Freightways sticks to core competencies when eyeing acquisitions
By Jenny Ruth
Sept. 5 (BusinessDesk) - Freightways’ strategy since in listed in 2003 is to stick closely to what it knows it does well, chair Mark Verbiest says.
That’s even though only about half its growth has come from existing operations with the balance from acquisitions.
Verbiest says the company has up to 40 potential acquisition targets in its sights, all within its existing Australian and New Zealand markets, and on average Freightways has done about five actual purchases a year since listing.
Still, everything it has bought revolves around the same core competencies:
“We pick up, we process it and we deliver,” Verbiest told the New Zealand Shareholders’ Association’s annual conference last weekend.
When Freightways decided to diversify about a decade ago, it was still looking to build on its core competencies but it also wanted a business less tied to economic cycles – its various courier and DX Mail businesses tend to be a leading indicator of business activity.
Or as Verbiest put it, express packages are “a bellwether” of what’s going on in the economy.
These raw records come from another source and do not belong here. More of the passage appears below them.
Lemma interleave_spec e t ls : t ∈ [T_I4; T_I8] -> NoDup (get_names (get_children e)) -> indexed e t ls ->
  exists e', indexed_to_interleaved_connectivity e = (e', Ret ()) /\ interleaved e' t ls /\ others_kept e e'.
Proof using Type.
  intros Ht Hnd [Heso Hec]. unfold indexed_to_interleaved_connectivity. rewrite (st_step _ _ e e _ (ints_at_spec e "ElementStartOffset" _ eq_refl Heso)).
  rewrite (st_step _ _ e e _ (ints_at_spec e "ElementConnectivity" _ eq_refl Hec)). cbn [a_type a_data vec]. rewrite (st_lifted _ _ e t) by (unfold kernel_type; by rewrite bool_decide_eq_true_2).
  destruct (interlaced_roundtrip ls) as [Hi _]. rewrite (st_lifted _ _ e (interlaced ls) Hi).
  destruct (put_array_spec e "ElementConnectivity" _ (vec t (interlaced ls)) eq_refl Hec) as (e1 & E1 & R1 & K1 & H1 & N1). rewrite (st_step _ _ e e1 () E1).
  destruct (rm_first_raw e1 "ElementStartOffset" (Some (vec t (NpUtils.offsets ls)))) as (e2 & E2 & R2 & K2 & H2 & N2); [by rewrite N1|done|by rewrite K1|].
  exists e2. split; [done|]. split; [split; [done|by rewrite K2]|]. split; [congruence|]. split; [done|]. intros name Hname. rewrite K2, K1; [done|clear -Hname; set_solver..].
Qed.
Lemma deinterleave_spec e t ls : t ∈ [T_I4; T_I8] -> NoDup (get_names (get_children e)) -> interleaved e t ls -> Element_Size e = Ret (zlen ls) ->
  exists e', interlaced_to_indexed_connectivity to_float32 astype e = (e', Ret ()) /\ indexed e' t ls /\ others_kept e e'.
Proof using Type.
  intros Ht Hnd [Heso Hec] Hs. unfold interlaced_to_indexed_connectivity. rewrite (st_read _ _ e _ Hs). rewrite (st_step _ _ e e _ (ints_at_spec e "ElementConnectivity" _ eq_refl Hec)). cbn [a_type a_data vec].
  rewrite (st_lifted _ _ e t) by (unfold kernel_type; by rewrite bool_decide_eq_true_2). destruct (interlaced_roundtrip ls) as [_ Hi]. rewrite (st_lifted _ _ e _ Hi). cbn [fst snd].
  set (e1 := Node (get_name e) (get_raw e) (get_children e ++ [Node "ElementStartOffset" (Some (vec t (NpUtils.offsets ls))) [] "DataArray_t"]) (get_label e)).
  assert (Hno : "ElementStartOffset" ∉ get_names (get_children e)) by by apply raw_at_None.
  rewrite (st_step _ _ e e1 ()) by (unfold new_array; by apply new_vector_spec).
  assert (K1 : forall other, other <> "ElementStartOffset" -> raw_at e1 other = raw_at e other).
  { intros other Ho. unfold raw_at, child_named, e1. cbn [get_children]. rewrite filter_app, filter_cons, decide_False by (cbn; congruence). by rewrite app_nil_r. }
  destruct (put_array_spec e1 "ElementConnectivity" (Some (vec t (interlaced ls))) (vec t (concat ls)) eq_refl) as (e2 & E2 & R2 & K2 & H2 & N2); [by rewrite K1|].
  exists e2. split; [done|]. split; [split; [|done]|].
  - rewrite K2 by done. unfold raw_at, child_named, e1. cbn [get_children]. rewrite filter_app, (filter_none_nil _ (get_children e)); [done|]. intros c Hc Hcn. apply Hno. rewrite <- Hcn. by apply list_elem_of_fmap_2.
  - split; [by rewrite H2|]. split; [rewrite N2; unfold e1, get_names in *; cbn [get_children]; rewrite fmap_app; apply NoDup_app; split; [done|]; split; [|apply NoDup_singleton]; intros x Hx ->%list_elem_of_singleton; done|].
    intros name Hname. rewrite K2, K1; [done|clear -Hname; set_solver..].
Qed.
Lemma element_size e t first last : get_label e = "Elements_t" -> raw_at e "ElementRange" = Some (Some (vec t [first; last])) -> Element_Size e = Ret (last - first + 1).
Proof using Type.
  intros Hl Hr. unfold Element_Size, Element_Range, check_is_label. rewrite bool_decide_eq_true_2 by done. by rewrite (search_raw e "ElementRange" _ eq_refl Hr).
Qed.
“The board and management thought it made good sense to look at diversifying and to find another revenue stream that might complement the business we’re in.”
Freightways opted for the document storage or shredding business, choosing that type of business because they involve the same basic processes; the company collects documents and either takes them to storage facilities or to a shredder and, once shredded, it sells the waste to paper buyers.
“The key essence of pick up, process and deliver were there,” Verbiest said.
The information businesses now contribute nearly 30 percent of Freightway’s annual earnings.
“Fundamentally, we don’t stray far from that metric – our people know the metrics extremely well,” Verbiest said.
Once a business with those characteristics has been identified, Freightways then applies what it calls “the four Ps” of position, performance, profits and people.
The company wants investments that can provide sustainable profit margins – the company targets at least 15 percent margins – and which leverage its core capabilities while offering a diversity of revenue streams, he said.
The “people fit” is always a key question. Freightways has a culture of constant improvement.
“You can go to any depot and you can ask anyone what they’re focused on and what improvements they’ve made in the last month and they can just reel it off,” Verbiest said.
“So, when we take a business on, they have to fit that culture. That culture is absolutely central to us.”
The company uses a theoretical framework to think about how it should allocate capital, although this isn’t a hard and fast rule.
Embryonic or start-up operations might deserve no more than about a 6 percent capital allocation while a complementary business that “looks familiar to us” and has growth opportunities might be worth a 50 percent capital allocation.
Synergistic purchases tend to be small and last year Freightways did three or four of these.
And then there are opportunistic purchases.
Freightways also is “very, very focused on not over-paying,” Verbiest said.
For example, if it was offered another mail business, Freightways might be interested in buying it “if we can get it for next to nothing and we can milk some more cash out of it before it’s over, then great,” he said.
“We have a rough figure in our heads as to what we might or could spend over the next 12 months” and it’s always possible that a single purchase of perhaps $150 million might use up an entire year’s capital allocation.
Freightways also looks at parts of its business that might become obsolete or be disrupted by new technologies. DX Mail is a good example because of the steep decline in physical mail volumes.
That business is still growing, although Freightways doesn’t expect that will last, and is producing good earnings without demanding much capital, Verbiest said.
Pilotless drones are talked about a lot and Freightways’ people “are all over it.” But at present it isn’t looking likely in New Zealand, given the country’s geography and sometimes extreme weather conditions, he said. It might possibly work in Auckland at some time in the future, he said.
Freightways' shareholders who bought in the float don’t have much reason to be crying in their beer over how the business is run. The float price was $1.60 per share and they recently traded at $7.99.